How can organisations use AI’s potential to augment, not abolish jobs?

This article first appeared on Manoj Saxena’s LinkedIn profile. 

Artificial Intelligence (AI) is rapidly moving from a mesmeric technology to a powerful teammate and a foundation for enterprise and consumer decision making.

However, AI is a young field full of amazing potential. It’s mystery and lack of understanding is also allowing for hype to grow unchecked. Unrealistic claims by advertising agencies of large technology companies of an “AI nirvana” and portrayals by Hollywood movie producers of an “AI apocalypse” are creating a hype machine that is unparalleled in recent history. The reality is somewhere in between these two extreme scenarios.

Every transformative tool that people have created – from the steam engine to the microprocessor – augment human capabilities and enable people to dream bigger and do more. It also creates massive job dislocation and AI will be no different. Except this time around it will impact not just the blue collar jobs but also white collar jobs such as this Japanese Insurance company replacing insurance workers with AI. 

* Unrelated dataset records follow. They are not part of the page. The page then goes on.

(** [process_hello]; [quote] is the debug rendering of a string. *)
Definition process_hello (quote : str → str) (s : TerminalSessionState) (msg : ClientMsg) (buffer : ByteRing)
    (r : OwnerRegistry) (ctx : SessionContext) : TerminalSessionState * OwnerRegistry * list Effect :=
  match msg with
  | Msg_ClientHello h =>
      if negb (ch_protocol_version h =? PROTOCOL_VERSION)%N then
        (s, r, refuse_hello UnsupportedVersion (lit "protocol_version " ++ show_N (ch_protocol_version h)
                 ++ lit " != " ++ show_N PROTOCOL_VERSION))
      else if bool_decide (ch_terminal_id h ≠ cx_terminal_id ctx) then
        (s, r, refuse_hello BadHandshake (lit "terminal_id mismatch: client " ++ quote (ch_terminal_id h)
                 ++ lit " vs daemon " ++ quote (cx_terminal_id ctx)))
      else if bool_decide (Vt ∉ render_encodings (ch_capabilities h)) then
        (s, r, refuse_hello UnsupportedEncoding (lit "client capabilities do not include Vt"))
      else
        let '(r, role) := on_attach r (ch_client_id h) (ch_role_hint h) in
        let s := { s with ts_attached := true; ts_client_id := Some (ch_client_id h); ts_role := Some role;
                     ts_owner_lease := if bool_decide (role = Owner) then or_owner r else None;
                     ts_capabilities := Some (ch_capabilities h) } in
        let data := snapshot buffer in
        let scrollback :=
          match ch_initial_scrollback h with
          | Scrollback_None => None
          | Scrollback_All | Scrollback_Lines _ => Some data
          end in
        let snap := mkRenderSnapshot (cx_render_rev ctx) (cx_pty_seq_tail ctx) (ps_cols (cx_pty_size ctx))
                      (ps_rows (cx_pty_size ctx)) Vt data scrollback in
        (s, r, [SendToClient (Daemon_ServerHello
           {| sh_protocol_version := PROTOCOL_VERSION; sh_terminal_id := ch_terminal_id h;
              sh_session_id := cx_session_id ctx; sh_client_role := role;
              sh_owner_client_id := current_owner r; sh_pty_size := cx_pty_size ctx;
              sh_pty_seq_head := cx_pty_seq_head ctx; sh_pty_seq_tail := cx_pty_seq_tail ctx;
              sh_render_rev := cx_render_rev ctx; sh_snapshot := snap; sh_history_gap := None;
              sh_is_child_ready := cx_is_child_ready ctx |})])
  | _ => (s, r, refuse_hello BadHandshake (lit "expected ClientHello as first message"))
  end.

(** Only the current server-issued lease makes an owner. *)
Definition drop_stale_lease (s : TerminalSessionState) (r : OwnerRegistry) : TerminalSessionState :=
  match ts_owner_lease s with
  | Some _ =>
      if bool_decide (ts_owner_lease s ≠ or_owner r)
      then { s with ts_owner_lease := None; ts_role := Some Observer } else s
  | None => s
  end.

Definition is_owner (s : TerminalSessionState) : bool := bool_decide (ts_role s = Some Owner).

Definition attached_frame (s : TerminalSessionState) (msg : ClientMsg) (r : OwnerRegistry) (ctx : SessionContext)
  : TerminalSessionState * OwnerRegistry * list Effect :=
  match msg with
  | Msg_Input data input_seq =>
      (s, r, if is_owner s || kernel_input s then [WriteToPty data input_seq]
             else [not_owner_error INPUT_REQUIRES_OWNER_ROLE])
  | Msg_ResizeCommit epoch cols rows =>
      if negb (is_owner s) then (s, r, [not_owner_error (lit "ResizeCommit requires owner role")])
      else if (epoch <=? ts_resize_epoch s)%N then (s, r, [])
      else ({ s with ts_resize_epoch := epoch }, r,
            [ResizePty cols rows;
             Broadcast (Daemon_ResizeApplied epoch (cx_pty_seq_tail ctx) (cx_render_rev ctx) cols rows)])
  | Msg_OwnerClaim =>
      match ts_client_id s with
      | None => (s, r, [])
      | Some cid =>
          match claim r cid with
          | (r, None) => (s, r, [SendProtocolError BadSequence (lit "terminal owner lease generation exhausted") None])
          | (r, Some lease) =>
              ({ s with ts_owner_lease := Some lease; ts_role := Some Owner }, r,
               [AssignOwner (Some cid); BroadcastOwnerChanged (Some cid)])
          end
      end
  | Msg_OwnerRelease =>
      let '(s, r, released) := release_owner s r in
      (s, r, if released then [AssignOwner None; BroadcastOwnerChanged None] else [])
  | Msg_RenderAck render_rev _ => ({ s with ts_last_render_acked_rev := Some render_rev }, r, [])
  | Msg_Kill => (s, r, if is_owner s then [KillChild] else [not_owner_error (lit "Kill requires owner role")])
  | Msg_ClientHello _ => (s, r, refuse_hello BadHandshake (lit "ClientHello already received"))
  | Msg_TerminalThemeUpdate fg bg =>
      if bool_decide (cx_current_default_fg ctx = Some fg) && bool_decide (cx_current_default_bg ctx = Some bg)
      then (s, r, [])
      else if negb (is_owner s) && negb (kernel_input s) then
        (s, r, [not_owner_error (lit "TerminalThemeUpdate requires owner role or kernel_originated_input capability")])
      else (s, r, [Effect_TerminalThemeUpdate fg bg])
  | Msg_AnswerQuestion _ _ => (s, r, [])
  end.

Definition on_client_frame (quote : str → str) (s : TerminalSessionState) (msg : ClientMsg) (buffer : ByteRing)
    (r : OwnerRegistry) (ctx : SessionContext) : TerminalSessionState * OwnerRegistry * list Effect :=
  if negb (ts_attached s) then process_hello quote s msg buffer r ctx
  else attached_frame (drop_stale_lease s r) msg r ctx.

Lost within all of this hype and fear is perhaps the greatest benefit I see as an entrepreneur, a senior technology company executive, and an investor – the potential for AI to do good for business and for society.

Done right, AI has a massive potential to make our business and our society much more efficient in terms of how we use our scarce natural resources and make a living. Research from Accenture estimates that artificial intelligence could double annual economic growth rates of many developed countries by 2035, transforming work, and foster a new relationship between humans and machines.

Machine intelligence, which is a sub-set of AI, will power and create efficient, real-time adaptive businesses. A “Cognitive Business” that makes sense of all available data and rapidly transforms how it engages it customers at the edge and deploys self-learning, self-assuring business processes at the core.

It will greatly help businesses that are drowning today in Big Data analytics and machine learning science projects but are starving for actionable insights and agility. Despite significant investments in customer big data, business intelligence, machine learning, and cognitive computing, these businesses are struggling with three problems:

  1. Too much data and too little insight
  2. Poor linkage between insights discovery and business action
  3. Scarce learnings from actions taken

Going forward these businesses will deploy AI powered cognitive cloud platforms to augment every user experience and business process. These Augmented Intelligence platforms will pair humans and machines so they can achieve something new and exponentially valuable together: intelligent user engagement and business processes that get smarter and more useful with time.

By emulating human cognitive abilities in software such as memory and sequencing, perception, anticipation, problem solving, and decision making, Augmented Intelligence Platforms will help make sense from messy, disparate first and third party data. They will then use the hidden meaning within all data to engage a human being by providing the right advice, at the right time, with the right evidence across any contact point.

These new class of technologies will create a new range of “new collar jobs” to design, model, build, test and manage these systems – much like the Internet and the world wide web created a new class of jobs in the late 1990s.